Task -
Return only the stretch of the material below that begins with the line containing "handles r' = handles" and ends with the line containing "[| | | | | | | | |apply", exactly; both of those lines belong to it.

Data shown -
(** UDP records. *)
Lemma inv_udp_put i r o hs x s :
  inv x s → i ∈ exempt x → udp_records (stack s) !! i = o → (i < next_socket_id (shd s))%N →
  match o with Some r0 => handles r0 | None => [] end ++ held_udp x ≡ₚ handles r ++ hs →
  udp_record_wf i r → port_free (udp_records (stack s)) i r →
  (udp_bytes r <= match o with Some r0 => udp_bytes r0 | None => 0 end + free_bytes x)%N →
  inv (x <| held_udp := hs |> <| free_bytes := 0%N |>)
    (with_udp (<[i := r]> (udp_records (stack s))) s).
Proof.
  intros [Hso Hre Hta Hro Hde Hke Hli Hqu] Hi Ho Hn Hh Hwf Hpf Hb. constructor; simpl; try done.
  - by eapply sock_udp_put.
  - eapply (reg_change _ i); [| | | | | | | |eapply (reg_weaken x); [|reflexivity|exact Hre]];
      simpl; try done.
    + intros j Hj. by rewrite lookup_insert_ne.
    + apply Hre.
    + apply Hre.
    + apply Hre.
    + intros r0 d Hr. by apply (re_deadline _ _ _ _ _ _ _ _ _ Hre).
  - eapply (queue_change _ i); [done|reflexivity| | |exact Hqu].
    + intros j Hj. by rewrite lookup_insert_ne.
    + intros l c Hl Hc. by apply (Hqu i l c Hl Hc).
Qed.
Lemma inv_udp_delete i r x s :
  inv x s → i ∈ exempt x → udp_records (stack s) !! i = Some r →
  inv (x <| held_udp ::= λ hs, handles r ++ hs |> <| free_bytes ::= λ n, (n + udp_bytes r)%N |>)
    (with_udp (delete i (udp_records (stack s))) s).
Proof.
  intros [Hso Hre Hta Hro Hde Hke Hli Hqu] Hi Hr. constructor; simpl; try done.
  - by apply sock_udp_delete.
  - eapply (reg_change _ i); [| | | | | | | |eapply (reg_weaken x); [|reflexivity|exact Hre]];
      simpl; try done.
    + intros j Hj. by rewrite lookup_delete_ne.
    + intros _. apply (re_ids _ _ _ _ _ _ _ _ _ Hre). right; right; left. by eexists.
    + apply Hre.
    + apply Hre.
    + apply Hre.
    + intros r0 d Hr0. by apply (re_deadline _ _ _ _ _ _ _ _ _ Hre).
  - eapply (queue_change _ i); [done|reflexivity| | |exact Hqu].
    + intros j Hj. by rewrite lookup_delete_ne.
    + intros l c Hl Hc. by apply (Hqu i l c Hl Hc).
Qed.
Lemma inv_udp_update i r r' x s :
  inv x s → udp_records (stack s) !! i = Some r → ur_identity r' = ur_identity r →
  handles r' = handles r → port_of r' = port_of r → udp_record_wf i r' →
  inv x (with_udp (<[i := r']> (udp_records (stack s))) s).
Proof.
  intros [Hso Hre Hta Hro Hde Hke Hli Hqu] Hr Hid Hh Hpo Hwf. constructor; simpl; try done.
  - pose proof Hso as []. eapply sock_rebook; [| | | | | | | | |done]; try done.
    + pose proof (udp_handles_record (udp_records (stack s)) i r' _ Hr) as Hp.
      rewrite Hh, Permutation_app_comm in Hp. apply Permutation_app_inv_l in Hp. by rewrite Hp.
    + pose proof (bytes_sum udp_bytes (udp_records (stack s)) i r' _ Hr) as Hb. unfold udp_bytes in Hb at 2 3.
      unfold buffer_bytes. rewrite Hh in Hb. lia.
    + intros j r1. rewrite lookup_insert_Some. intros [[<- <-]|[? Hj]]; [done|by apply so_udps0].
    + apply ports_apart_insert; [done|]. by eapply port_free_same.
  - by eapply reg_udp_update.
  - by eapply queue_udp_update.
Qed.

(** A record for a socket that is new in the table. *)
Lemma inv_new_tcp i r hs x s :
  inv (x <| exempt ::= λ X, {[id i]} ∪ X |>) s → inserted i Tcp s → tr_identity r = i →
  held_tcp x ≡ₚ tr_handle r :: hs → record_wf (id i) r → (record_bytes r <= free_bytes x)%N →
  close_deadline r = None →
  (∀ t, idle (phase r) = true → get_tcp (sockets (stack s)) (tr_handle r) = Some t → tcp_state t = StClosed) →
  inv (x <| held_tcp := hs |> <| free_bytes ::= λ n, (n - record_bytes r)%N |>)
    (with_records (<[id i := r]> (tcp_records (stack s))) s).
Proof.
  intros Hi [Hr Hl Hu Hc Hn Hreg Hq Huniq] Hid Hh Hwf Hb Hd Hidle.
  eapply (inv_unexempt (id i));
    [| | | | | | | | |apply (inv_record_insert (id i) r hs _ _ Hi)]; simpl; try done; try (clear; set_solver).
  - rewrite lookup_insert_eq. intros r0 t [= <-]. apply Hidle.
  - intros g k (-> & ->)%Huniq. left. exists r. rewrite lookup_insert_eq. by destruct i.
  - intros _ g k. unfold recorded. simpl. rewrite lookup_insert_eq, Hl, Hu.
    intros Hrec. destruct k; [|by destruct Hrec as [? [? _]]|done].
    destruct Hrec as [(r0 & [= <-] & Hid' & _)|(l & ? & _)]; [|done]. by rewrite <-Hid', Hid.
  - intros j l c Hj Hcq [->|Hci]; [congruence|]. by destruct (Hq j l c Hj Hcq).
Qed.
End record_steps.

(** ** A new stack *)
Section fresh.
Context `{Beam, Mailbox, Engine}.

Lemma stack_new_wf lim config now stack_id ids generations c s :
  stack_new lim config now stack_id ids generations c = Ok s →
  (ids <= MAX_SOCKET_ID + 1)%N → (generations <= MAX_SOCKET_ID + 1)%N → stack_wf s.
Proof.
  unfold stack_new. destruct (limits_valid lim) eqn:Hv; [simpl|done].
  destruct (config_validate config lim) as [[]|e|]; simpl; [|done|done].
  destruct (collect route_to_cidr (routes config)) as [ps|e|]; simpl; [|done|done].
  destruct (configured_interface config) as [[cs rs]|e|]; simpl; [|done|done].
  intros [= <-] Hi Hg. constructor; simpl; try done.
  - constructor; simpl; try done; unfold tcp_handles, udp_handles, buffer_bytes.
    + split; [constructor|]. intros h. unfold kind_at, set_get. simpl. rewrite elem_of_nil. naive_solver.
    + split; [constructor|]. intros h. unfold kind_at, set_get. simpl. rewrite elem_of_nil. naive_solver.
    + unfold set_count. simpl. lia.
  - constructor; simpl; try done.
    + intros i. rewrite !lookup_empty. set_solver.
    + intros i k _ (e & He & _). simpl in He. by rewrite lookup_empty in He.
    + intros _ i k _. unfold recorded. rewrite !lookup_empty. destruct k; naive_solver.
  - constructor; simpl; try done; try lia. unfold table_len. simpl. rewrite map_size_empty. lia.
  - intros _ k (e & He & _). simpl in He. by rewrite lookup_empty in He.
Qed.
End fresh.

Your solution -
  handles r' = handles r → port_of r' = port_of r → udp_record_wf i r' →
  inv x (with_udp (<[i := r']> (udp_records (stack s))) s).
Proof.
  intros [Hso Hre Hta Hro Hde Hke Hli Hqu] Hr Hid Hh Hpo Hwf. constructor; simpl; try done.
  - pose proof Hso as []. eapply sock_rebook; [| | | | | | | | |done]; try done.
    + pose proof (udp_handles_record (udp_records (stack s)) i r' _ Hr) as Hp.
      rewrite Hh, Permutation_app_comm in Hp. apply Permutation_app_inv_l in Hp. by rewrite Hp.
    + pose proof (bytes_sum udp_bytes (udp_records (stack s)) i r' _ Hr) as Hb. unfold udp_bytes in Hb at 2 3.
      unfold buffer_bytes. rewrite Hh in Hb. lia.
    + intros j r1. rewrite lookup_insert_Some. intros [[<- <-]|[? Hj]]; [done|by apply so_udps0].
    + apply ports_apart_insert; [done|]. by eapply port_free_same.
  - by eapply reg_udp_update.
  - by eapply queue_udp_update.
Qed.

(** A record for a socket that is new in the table. *)
Lemma inv_new_tcp i r hs x s :
  inv (x <| exempt ::= λ X, {[id i]} ∪ X |>) s → inserted i Tcp s → tr_identity r = i →
  held_tcp x ≡ₚ tr_handle r :: hs → record_wf (id i) r → (record_bytes r <= free_bytes x)%N →
  close_deadline r = None →
  (∀ t, idle (phase r) = true → get_tcp (sockets (stack s)) (tr_handle r) = Some t → tcp_state t = StClosed) →
  inv (x <| held_tcp := hs |> <| free_bytes ::= λ n, (n - record_bytes r)%N |>)
    (with_records (<[id i := r]> (tcp_records (stack s))) s).
Proof.
  intros Hi [Hr Hl Hu Hc Hn Hreg Hq Huniq] Hid Hh Hwf Hb Hd Hidle.
  eapply (inv_unexempt (id i));
    [| | | | | | | | |apply (inv_record_insert (id i) r hs _ _ Hi)]; simpl; try done; try (clear; set_solver).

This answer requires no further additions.